1. Manusia Telah Diberi Ruh Yang Suci dan Fitrah Oleh Allah
SWT. Setiap manusia tanpa terkecuali, termasuk diri
kita, pasti terdiri dari jasmani dan juga ruh. Lalu apakah keduanya ada begitu
saja tanpa ada yang mengadakannya? Jasmani dan ruh tidak datang begitu saja, dia ada karena ada yang
mengadakannya. Jasmani asalnya
dari alam atau sari pati tanah, jasmani ada melalui proses penciptaan. Sekarang
dari manakah asalnya ruh? Berdasarkan surat Al Israa' (17) ayat 85 berikut ini:
“dan mereka
bertanya kepadamu tentang roh.

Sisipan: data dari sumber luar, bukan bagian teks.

(* ===== verification/MutualStore.v ===== *)
(** * Mutexes for many objects

    solid/system/mutualstore.hpp: a matrix of objects, mutexes in the program, whose rows are
    allocated when they are needed. The indices are mapped to it in groups; when the matrix is full
    the mapping starts again. The objects are their places in the matrix; a row that is not
    allocated is a null pointer, so an access to it is undefined. *)

From stdpp Require Import list.
From S2P Require Import Prelude.
#[local] Open Scope res_scope.
#[local] Open Scope Z_scope.

Module MutualStore.

(** solid/system/convertors.hpp: for less than 31 bits, since the source shifts an [int]. The program
    uses 3 and 6. *)
Definition bitsToMask (v : Z) : Z := Z.shiftl 1 v - 1.
Definition bitsToCount (v : Z) : Z := Z.land (Z.shiftl 1 v) (Z.lnot 1).

Record MutualStore := mkMutualStore {
  objpermutbts : Z;
  objpermutmsk : Z;
  mutrowsbts : Z;
  mutrowsmsk : Z;
  mutrowscnt : Z;
  mutcolsmsk : Z;
  mutcolscnt : Z;
  objmat : list bool (* is the row allocated? *)
}.

Definition MutualStore_new (_preload : bool) (_objpermutbts _mutrowsbts _mutcolsbts : Z) : MutualStore :=
  mkMutualStore _objpermutbts (bitsToMask _objpermutbts) _mutrowsbts (bitsToMask _mutrowsbts) (bitsToCount _mutrowsbts)
    (bitsToMask _mutcolsbts) (bitsToCount _mutcolsbts) (replicate (Z.to_nat (bitsToCount _mutrowsbts)) _preload).

(** The default arguments *)
Definition MutualStore_default : MutualStore := MutualStore_new false 6 3 3.

Definition doGetObject (m : MutualStore) (i : Z) : res (Z * Z) :=
  let row := Z.land (Z.shiftr i (mutrowsbts m)) (mutrowsmsk m) in
  let! allocated := vec_get (objmat m) row in
  let col := Z.land i (mutcolsmsk m) in
  if allocated && (col <? mutcolscnt m) then Done (row, col) else Undef.

Definition getObjectRow (m : MutualStore) (i : Z) : Z := Z.land (Z.shiftr (Z.shiftr i (objpermutbts m)) (mutrowsbts m)) (mutrowsmsk m).

Definition at_ (m : MutualStore) (i : Z) : res (Z * Z) := doGetObject m (Z.shiftr i (objpermutbts m)).

Definition safeAt (m : MutualStore) (i : Z) : res (MutualStore * (Z * Z)) :=
  let mrow := getObjectRow m i in
  let! mat := vec_set (objmat m) mrow true in
  let m := mkMutualStore (objpermutbts m) (objpermutmsk m) (mutrowsbts m) (mutrowsmsk m) (mutrowscnt m) (mutcolsmsk m) (mutcolscnt m) mat in
  let! o := at_ m i in
  Done (m, o).

Definition isRangeBegin (m : MutualStore) (i : Z) : bool := Z.land i (objpermutmsk m) =? 0.

Fixpoint visit_loop (m : MutualStore) (n : nat) (i : Z) : res (list (Z * Z)) :=
  match n with
  | O => Done []
  | S n => let! o := doGetObject m i in let! l := visit_loop m n (i + 1) in Done (o :: l)
  end.

(** The objects that are visited, in order *)
Definition visit (m : MutualStore) (_upto : Z) : res (list (Z * Z)) :=
  let mutcnt := mutrowscnt m * mutcolscnt m in
  let cnt := Z.shiftr _upto (objpermutbts m) in
  let endd := if mutcnt <? cnt then mutcnt else cnt in
  visit_loop m (Z.to_nat endd) 0.

Definition rowRangeSize (m : MutualStore) : Z := mutcolscnt m * bitsToCount (objpermutbts m).

(** ** A matrix with as many rows as columns *)

Definition allocated (m : MutualStore) (r : Z) : Prop := objmat m !! Z.to_nat r = Some true.

(** As the constructor makes it, with some rows allocated *)
Record square (b o : Z) (m : MutualStore) : Prop := {
  q_b : 1 <= b;
  q_o : 0 <= o;
  q_obj : objpermutbts m = o;
  q_rows : mutrowsbts m = b /\ mutrowsmsk m = Z.ones b /\ mutrowscnt m = 2 ^ b;
  q_cols : mutcolsmsk m = Z.ones b /\ mutcolscnt m = 2 ^ b;
  q_mat : length (objmat m) = Z.to_nat (2 ^ b)
}.

Lemma bits_mask v : 0 <= v -> bitsToMask v = Z.ones v.
Proof. intros. unfold bitsToMask. rewrite Z.ones_equiv, Z.shiftl_mul_pow2 by done. lia. Qed.

Lemma bits_count v : 1 <= v -> bitsToCount v = 2 ^ v.
Proof.
  intros. unfold bitsToCount. rewrite Z.shiftl_1_l. apply Z.bits_inj'. intros n Hn. rewrite Z.land_spec, Z.lnot_spec, Z.pow2_bits_eqb by lia.
  destruct (Z.eqb_spec v n) as [<-|]; [|done]. change 1 with (2 ^ 0). rewrite Z.pow2_bits_false by lia. done.
Qed.

Lemma new_square p o b : 1 <= b -> 0 <= o -> square b o (MutualStore_new p o b b).
Proof.
  intros Hb Ho. split; try done; cbn; rewrite ?bits_mask, ?bits_count by lia; try done. by rewrite length_replicate.
Qed.

(** The place of the group [i]: the quotient and the remainder by the size of a row *)
Definition place (b i : Z) : Z * Z := ((i / 2 ^ b) mod 2 ^ b, i mod 2 ^ b).

Lemma get_place b o m i : square b o m -> 0 <= i -> allocated m (place b i).1 -> doGetObject m i = Done (place b i).
Proof.
  intros [Hb Ho _ (R1 & R2 & _) (C1 & C2) L] Hi Ha. unfold doGetObject. rewrite R1, R2, C1, C2, !Z.land_ones, Z.shiftr_div_pow2 by lia.
  pose proof (Z.mod_pos_bound i (2 ^ b) ltac:(lia)). pose proof (Z.mod_pos_bound (i / 2 ^ b) (2 ^ b) ltac:(lia)).
  rewrite (proj2 (vec_get_done (objmat m) ((i / 2 ^ b) mod 2 ^ b) true)) by (split; [lia|done]). cbn [res_bind andb].
  replace (i mod 2 ^ b <? 2 ^ b) with true by (symmetry; apply Z.ltb_lt; lia). done.
Qed.

Lemma place_inj b i j : 0 <= b -> 0 <= i < 2 ^ b * 2 ^ b -> 0 <= j < 2 ^ b * 2 ^ b -> place b i = place b j -> i = j.
Proof.
  intros Hb Hi Hj [= E1 E2]. assert (0 < 2 ^ b) by lia.
  assert (forall k, 0 <= k < 2 ^ b * 2 ^ b -> (k / 2 ^ b) mod 2 ^ b = k / 2 ^ b) as Hq.
  { intros k Hk. apply Z.mod_small. split; [apply Z.div_pos; lia|apply Z.div_lt_upper_bound; lia]. }
  rewrite !Hq in E1 by done. rewrite (Z.div_mod i (2 ^ b)), (Z.div_mod j (2 ^ b)) by lia. by rewrite E1, E2.
Qed.

Lemma visit_loop_done b o m n : square b o m -> forall i, 0 <= i -> (forall j, i <= j < i + Z.of_nat n -> allocated m (place b j).1) -> visit_loop m n i = Done (place b <$> seqZ i (Z.of_nat n)).
Proof.
  intros Q. induction n as [|n IH]; intros i Hi Ha; [done|]. cbn [visit_loop]. rewrite (get_place b o m i Q Hi) by (apply Ha; lia). cbn [res_bind].
  rewrite IH by (try lia; intros j Hj; apply Ha; lia). cbn [res_bind]. rewrite (seqZ_cons i) by lia. cbn [fmap list_fmap]. by replace (Z.pred (Z.of_nat (S n))) with (Z.of_nat n) by lia.
Qed.

(** C37: In a matrix with as many rows as columns and all rows allocated, a visit up to an index meets every object that belongs to a whole group of indices below it, and meets no object twice: to lock all mutexes locks each of them once. *)
Theorem visit_all_once b o m _upto : square b o m -> 0 <= _upto -> (forall r, 0 <= r < 2 ^ b -> allocated m r) ->
  exists l, visit m _upto = Done l /\ NoDup l /\ forall i, 0 <= i -> Z.shiftr i o < Z.shiftr _upto o -> exists x, at_ m i = Done x /\ x ∈ l.
Proof.
  intros Q Hu Ha. pose proof Q as [Hb Ho Eo (R1 & R2 & R3) (C1 & C2) L]. unfold visit. rewrite R3, C2, Eo.
  assert (0 < 2 ^ b) as Hp by lia. assert (forall j, allocated m (place b j).1) as Hall by (intros j; apply Ha; cbn; apply Z.mod_pos_bound; lia).
  assert (0 <= Z.shiftr _upto o) as Hs by (apply Z.shiftr_nonneg; lia).
  set (n := if 2 ^ b * 2 ^ b <? Z.shiftr _upto o then 2 ^ b * 2 ^ b else Z.shiftr _upto o). assert (0 <= n <= 2 ^ b * 2 ^ b) as Hn by (unfold n; destruct (Z.ltb_spec (2 ^ b * 2 ^ b) (Z.shiftr _upto o)); nia).
  rewrite (visit_loop_done b o m _ Q 0) by (done || lia). rewrite Z2Nat.id by lia. eexists. split; [done|]. split.
  - apply NoDup_fmap_2_strong; [|apply NoDup_seqZ]. intros x y Hx%elem_of_seqZ Hy%elem_of_seqZ. apply place_inj; lia.
  - intros i Hi Hlt. assert (0 <= Z.shiftr i o) by (apply Z.shiftr_nonneg; lia). exists (place b (Z.shiftr i o)). unfold at_. rewrite Eo. split; [by apply (get_place b o)|].
    assert (forall j, place b j = place b (j mod (2 ^ b * 2 ^ b))) as Hm.
    { intros j. unfold place. f_equal; [|symmetry; apply Z.mod_mod_divide; by exists (2 ^ b)]. rewrite (Z.rem_mul_r j (2 ^ b) (2 ^ b)) by lia.
      rewrite (Z.add_comm (j mod 2 ^ b)), (Z.mul_comm (2 ^ b) (_ mod _)), Z.div_add_l, (Z.div_small (j mod 2 ^ b)), Z.add_0_r, Z.mod_mod by (try lia; apply Z.mod_pos_bound; lia). done. }
    destruct (Z.ltb_spec (2 ^ b * 2 ^ b) (Z.shiftr _upto o)).
    + rewrite Hm. apply list_elem_of_fmap_2, elem_of_seqZ. unfold n. pose proof (Z.mod_pos_bound (Z.shiftr i o) (2 ^ b * 2 ^ b) ltac:(nia)). lia.
    + apply list_elem_of_fmap_2, elem_of_seqZ. unfold n. lia.
Qed.

Lemma visit_all_once_witness : exists l, visit (MutualStore_new true 6 3 3) 1024 = Done l /\ NoDup l /\ length l = 16%nat.
Proof.
  destruct (visit_all_once 3 6 (MutualStore_new true 6 3 3) 1024) as (l & E & Hn & _).
  - apply new_square; lia.
  - lia.
  - intros r Hr. unfold allocated. cbn [MutualStore_new objmat]. apply lookup_replicate. split; [done|]. change (Z.to_nat (bitsToCount 3)) with 8%nat. lia.
  - exists l. split; [done|]. split; [done|]. vm_compute in E. by simplify_eq.
Defined.

(** After [safeAt] the object is there, for [at] as well. *)
Lemma safeAt_at b o m i : square b o m -> 0 <= i -> exists m' x, safeAt m i = Done (m', x) /\ at_ m' i = Done x /\ square b o m'.
Proof.
  intros Q Hi. pose proof Q as [Hb Ho Eo (R1 & R2 & R3) (C1 & C2) L]. unfold safeAt, getObjectRow. rewrite Eo, R1, R2, Z.land_ones, (Z.shiftr_div_pow2 _ b) by lia.
  assert (0 <= Z.shiftr i o) by (apply Z.shiftr_nonneg; lia). pose proof (Z.mod_pos_bound (Z.shiftr i o / 2 ^ b) (2 ^ b) ltac:(lia)) as Hr.
  rewrite vec_set_done by (rewrite L; lia). cbn [res_bind]. set (m' := mkMutualStore _ _ _ _ _ _ _ _).
  assert (square b o m') as Q' by (split; try done; cbn [m' objmat]; by rewrite length_insert).
  assert (at_ m' i = Done (place b (Z.shiftr i o))) as Ea.
  { unfold at_. replace (objpermutbts m') with o by (by rewrite <- Eo). apply (get_place b o); [done|done|]. unfold allocated. cbn [m' objmat place fst]. apply list_lookup_insert_eq. rewrite L. lia. }
  exists m', (place b (Z.shiftr i o)). by rewrite Ea.
Qed.

(** An object is there exactly when its row is. *)
Lemma at_allocated b o m i x : square b o m -> 0 <= i -> at_ m i = Done x -> allocated m (place b (Z.shiftr i o)).1 /\ x = place b (Z.shiftr i o).
Proof.
  intros Q Hi. pose proof Q as [Hb Ho Eo (R1 & R2 & _) (C1 & C2) L]. assert (0 <= Z.shiftr i o) as Hs by (apply Z.shiftr_nonneg; lia).
  unfold at_. rewrite Eo. intros E. assert (allocated m (place b (Z.shiftr i o)).1) as Ha; [|split; [done|]; rewrite (get_place b o m _ Q Hs Ha) in E; by injection E].
  unfold doGetObject in E. rewrite R1, R2, Z.land_ones, (Z.shiftr_div_pow2 _ b) in E by lia. apply res_bind_done in E as (al & [_ Ea]%vec_get_done & E).
  destruct al; [exact Ea|done].
Qed.

(** [safeAt] keeps the rows and adds the one it needs. *)
Lemma safeAt_keeps b o m i m' x : square b o m -> 0 <= i -> safeAt m i = Done (m', x) ->
  square b o m' /\ at_ m' i = Done x /\ forall j y, 0 <= j -> at_ m j = Done y -> at_ m' j = Done y.
Proof.
  intros Q Hi E. pose proof Q as [Hb Ho Eo (R1 & R2 & R3) (C1 & C2) L]. destruct (safeAt_at b o m i Q Hi) as (m2 & x2 & E2 & Ea & Q'). rewrite E in E2. injection E2 as <- <-.
  split; [done|]. split; [done|]. intros j y Hj Ey. destruct (at_allocated b o m j y Q Hj Ey) as [Hal ->].
  unfold safeAt in E. apply res_bind_done in E as (mat & Em & E). apply res_bind_done in E as (z & Ez & [= <- <-]).
  assert (mat = <[Z.to_nat (getObjectRow m i) := true]> (objmat m)) as ->.
  { unfold vec_set in Em. by case_match; simplify_eq. }
  set (m1 := mkMutualStore _ _ _ _ _ _ _ _) in *. unfold at_. replace (objpermutbts m1) with o by (by rewrite <- Eo). apply (get_place b o); [done|by apply Z.shiftr_nonneg|].
  unfold allocated in *. cbn [m1 objmat]. destruct (decide (Z.to_nat (getObjectRow m i) = Z.to_nat (place b (Z.shiftr j o)).1)) as [->|Hne].
  - apply list_lookup_insert_eq. by eapply lookup_lt_Some.
  - by rewrite list_lookup_insert_ne.
Qed.

Lemma visit_none m : visit m 0 = Done [].
Proof. unfold visit. rewrite Z.shiftr_0_l. by destruct (Z.ltb_spec (mutrowscnt m * mutcolscnt m) 0); [rewrite Z2Nat.nonpos by lia|]. Qed.

(** The indices of the first groups share the first row. *)
Lemma first_row b o m i : square b o m -> allocated m 0 -> 0 <= i < 2 ^ (b + o) -> exists x, at_ m i = Done x.
Proof.
  intros Q Ha Hi. pose proof Q as [Hb Ho Eo _ _ _]. exists (place b (Z.shiftr i o)). unfold at_. rewrite Eo. apply (get_place b o); [done|apply Z.shiftr_nonneg; lia|].
  cbn [place fst]. rewrite Z.shiftr_div_pow2, Z.div_div, <- Z.pow_add_r, (Z.add_comm o), Z.div_small, Z.mod_0_l by lia. done.
Qed.

(** ** What the code does not mean to do *)

(** With fewer columns than rows two groups of indices have one object, and a visit meets it twice. *)
Example visit_twice : visit (MutualStore_new true 6 3 2) 512 = Done [(0, 0); (0, 1); (0, 2); (0, 3); (0, 0); (0, 1); (0, 2); (0, 3)].
Proof. by vm_compute. Qed.

End MutualStore.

Katakanlah: "Roh itu Termasuk urusan
Tuhan-ku, dan tidaklah kamu diberi pengetahuan melainkan sedikit.” dan juga berdasarkan surat Al Hijr (15) ayat 29 yang
kami kemukakan berikut ini: “Maka apabila aku telah menyempurnakan kejadiannya, dan telah meniup
kan kedalamnya ruh (ciptaan)-Ku, Maka tunduklah kamu kepadanya dengan
bersujud.” Setiap ruh asalnya dari Allah SWT yang kemudian
dipersatukan dengan jasmani melalui proses peniupan saat masih di dalam rahim
seorang ibu. Jika ruh asalnya dari Allah SWT berarti hanya Allah SWT sajalah
yang tahu, hanya Allah SWT sajalah yang mengerti, hanya Allah SWT sajalah yang
ahli tentang ruh manusia dan ingat untuk masalah ruh ini tidak ada campur
tangan makhluk lain kecuali Allah SWT semata, sebagaimana dikemukakan dalam
surat Al Isra’ (17) ayat 85 di atas.
Jika saat ini kita masih hidup berarti Allah SWT telah memberikan kepada
diri kita sesuatu yang berasal dari Allah SWT secara langsung tanpa melalui
perantaraan siapapun, dimana ruh yang ditiupkan Allah SWT tersebut tidak pernah
diketahui sedikitpun keberadaannya oleh iblis/jin/syaitan dan juga oleh
malaikat. Sehingga menurut pendapat dan pengetahuan iblis/jin/syaitan bahwa manusia
hanya terdiri dari jasmani semata yang diciptakan dari tanah dan sedangkan ruh keberadaannya
tidak pernah diketahui oleh iblis/jin/syaitan. Apa buktinya? Untuk itu lihatlah
surat Saba' (34) ayat 14 berikut ini: Allah SWT berfirman: “Maka
tatkala Kami telah menetapkan kematian Sulaiman, tidak ada yang menunjukkan
kepada mereka kematiannya itu kecuali rayap yang memakan tongkatnya. Maka
tatkala ia telah tersungkur, tahulah jin itu bahwa kalau Sekiranya mereka
mengetahui yang ghaib tentulah mereka tidak akan tetap dalam siksa yang
menghinakan.”
Di dalam surat Saba' (34) ayat 14, diterangkan bahwa jin tidak
mengetahui sama sekali bahwa Nabi Sulaiman as, telah meninggal dunia. Ini
berarti bahwa jin hanya mengetahui bahwa
Nabi Sulaiman as, hanya terdiri dari satu unsur saja yaitu jasmani saja
sedangkan unsur ruh tidak pernah diketahui sedikitpun oleh jin. Selanjutnya jika sampai jin tahu bahwa Nabi Sulaiman as, mempunyai ruh
yang berasal dari Allah SWT maka ia pasti akan menyesali perbuatannya dahulu
yaitu membangkang perintah Allah SWT untuk sujud kepada Nabi Adam as,. (Ingat jin,
iblis, syaitan adalah satu keturunan).
Allah SWT sudah memberikan sesuatu
yang terbaik yang tidak dimiliki oleh makhluk lainnya, sampai-sampai
iblis/jin/syaitan pun tidak mempunyai pengetahuan tentang Ruh, sekarang
bagaimana kita menyikapinya? Jika kita termasuk
orang yang “Tahu Diri dan Tahu Aturan Main dan Tahu Tujuan Akhir” maka kita
harus menyikapi hal ini dengan menempatkan Allah SWT pada posisi yang
sebenarnya yaitu sebagai Pemilik yang sekaligus Pencipta, Pemelihara, Penjaga,
Pengawas dan Pengayom dari langit dan bumi beserta isinya serta menempatkan
diri kita sebagai makhluk ciptaan-Nya juga.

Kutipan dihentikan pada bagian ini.